EXTRACTED MATERIAL:

Lemma append_assoc_s (a b c : string) : (a +:+ b) +:+ c = a +:+ (b +:+ c).
Proof.
  induction a as [|x a IH]; [reflexivity|].
  change (String x ((a +:+ b) +:+ c) = String x (a +:+ (b +:+ c))).
  f_equal. exact IH.
Qed.

Lemma shaped_split (p1 p2 : ascii) (ms ss : string) (t : ascii) :
  shaped p1 p2 ms ss t =
  (String p1 (String p2 ms) +:+ String "M" EmptyString) +:+ ss +:+ String t EmptyString.
Proof. unfold shaped. rewrite append_assoc_s. reflexivity. Qed.

Lemma shaped_split_minutes (p1 p2 : ascii) (ms ss : string) (t : ascii) :
  shaped p1 p2 ms ss t =
  String p1 (String p2 EmptyString) +:+ ms +:+ String "M" (ss +:+ String t EmptyString).
Proof. reflexivity. Qed.

Lemma parseDuration_shaped (p1 p2 : ascii) (ms ss : string) (t : ascii) :
  p1 <> "M"%char -> p2 <> "M"%char -> "M"%char ∉ bytes ms ->
  parseDuration (shaped p1 p2 ms ss t) =
  let m := fst (ParseInt10_32 ms) in
  let s := fst (ParseInt10_32 ss) in
  Ret (mkDuration m s (wrap64 (m * 60 + s)) (Itoa m +:+ ":" +:+ Itoa s)).
Proof.
  intros H1 H2 Hms. unfold parseDuration, Index.
  assert (Hidx : index_from (shaped p1 p2 ms ss t) "M" 0 = 2 + len ms).
  { unfold shaped. rewrite !index_from_cons_ne by assumption.
    rewrite index_from_app by exact Hms. lia. }
  rewrite Hidx.
  assert (Hlen : len (shaped p1 p2 ms ss t) = 2 + len ms + 1 + len ss + 1).
  { unfold shaped. rewrite !len_String, len_app, len_String, len_app, len_String.
    unfold len at 3. simpl. lia. }
  rewrite Hlen.
  assert (S1 : slice (shaped p1 p2 ms ss t) 2 (2 + len ms) = Ret ms).
  { rewrite shaped_split_minutes.
    change 2 with (len (String p1 (String p2 EmptyString))).
    apply slice_middle. }
  rewrite S1. cbn [obind].
  assert (S2 : slice (shaped p1 p2 ms ss t) (2 + len ms + 1) (2 + len ms + 1 + len ss + 1 - 1)
               = Ret ss).
  { rewrite shaped_split.
    replace (2 + len ms + 1) with (len (String p1 (String p2 ms) +:+ String "M" EmptyString))
      by (rewrite len_app, !len_String; unfold len at 2; simpl; lia).
    replace (len (String p1 (String p2 ms) +:+ String "M" EmptyString) + len ss + 1 - 1)
      with (len (String p1 (String p2 ms) +:+ String "M" EmptyString) + len ss) by lia.
    apply slice_middle. }
  rewrite S2. reflexivity.
Qed.

Lemma small_decimal (m : Z) :
  0 <= m < 60 ->
  ParseInt10_32 (Itoa m) = (m, None)
  /\ ("M"%char ∉ bytes (Itoa m))
  /\ (m < 10 -> String.length (Itoa m) = 1%nat).
Proof.
  intros Hm.
  assert (E : m = Z.of_nat (Z.to_nat m)) by lia.
  revert E. generalize (Z.to_nat m) as n. intros n E.
  assert (Hn : (n < 60)%nat) by lia. clear Hm. subst m.
  do 60 (destruct n as [|n];
         [ split; [reflexivity|]; split; [|intros; first [reflexivity | lia]];
           unfold bytes; vm_compute list_ascii_of_string;
           rewrite ?not_elem_of_cons; repeat split; try discriminate;
           apply not_elem_of_nil
         | ]).
  lia.
Qed.

Lemma wrap64_small (z : Z) : (- 2 ^ 63) <= z < 2 ^ 63 -> wrap64 z = z.
Proof. intros H. unfold wrap64. rewrite Z.mod_small; lia. Qed.


Example parse_PT3M5S : parseDuration "PT3M5S" = Ret (mkDuration 3 5 185 "3:5").
Proof. reflexivity. Qed.

Example parse_PT12M : parseDuration "PT12M" = Panic SliceBounds.
Proof. reflexivity. Qed.

Example parse_PT1H2M3S : parseDuration "PT1H2M3S" = Ret (mkDuration 0 3 3 "0:3").
Proof. reflexivity. Qed.

Lemma NewYouTubeSong_run (env : Env) (user id : string) (pl : option ptr)
  (st : State) (jq : JsonQuery) :
  http_Get env (videoURL (YOUTUBE_API_KEY env) id) = Response 200 jq ->
  NewYouTubeSong env user id pl st =
  let st1 := requested st (videoURL (YOUTUBE_API_KEY env) id) in
  match parseDuration (jqString jq ["items"; "0"; "contentDetails"; "duration"]) with
  | Panic msg => (Panic msg, st1)
  | Ret d =>
      if withinMaxDuration (conf st) (totalSeconds d)
      then (Ret (Value (single_song user id jq d)),
            registered st1 (single_song user id jq d))
      else (Ret (Error DurationExceeded), st1)
  end.
Proof.
  intros Hget. unfold NewYouTubeSong, bind, PerformGetRequest. rewrite Hget.
  cbn [Z.eqb Pos.eqb]. unfold lift.
  destruct (parseDuration _) as [d|msg]; [|reflexivity].
  unfold gets. cbn [conf requested].
  destruct (withinMaxDuration (conf st) (totalSeconds d)); reflexivity.
Qed.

WORK INSTRUCTIONS:
All that is wanted is the number of lines in the records that include the string "withinMaxDuration".

SOLUTION BELOW:
2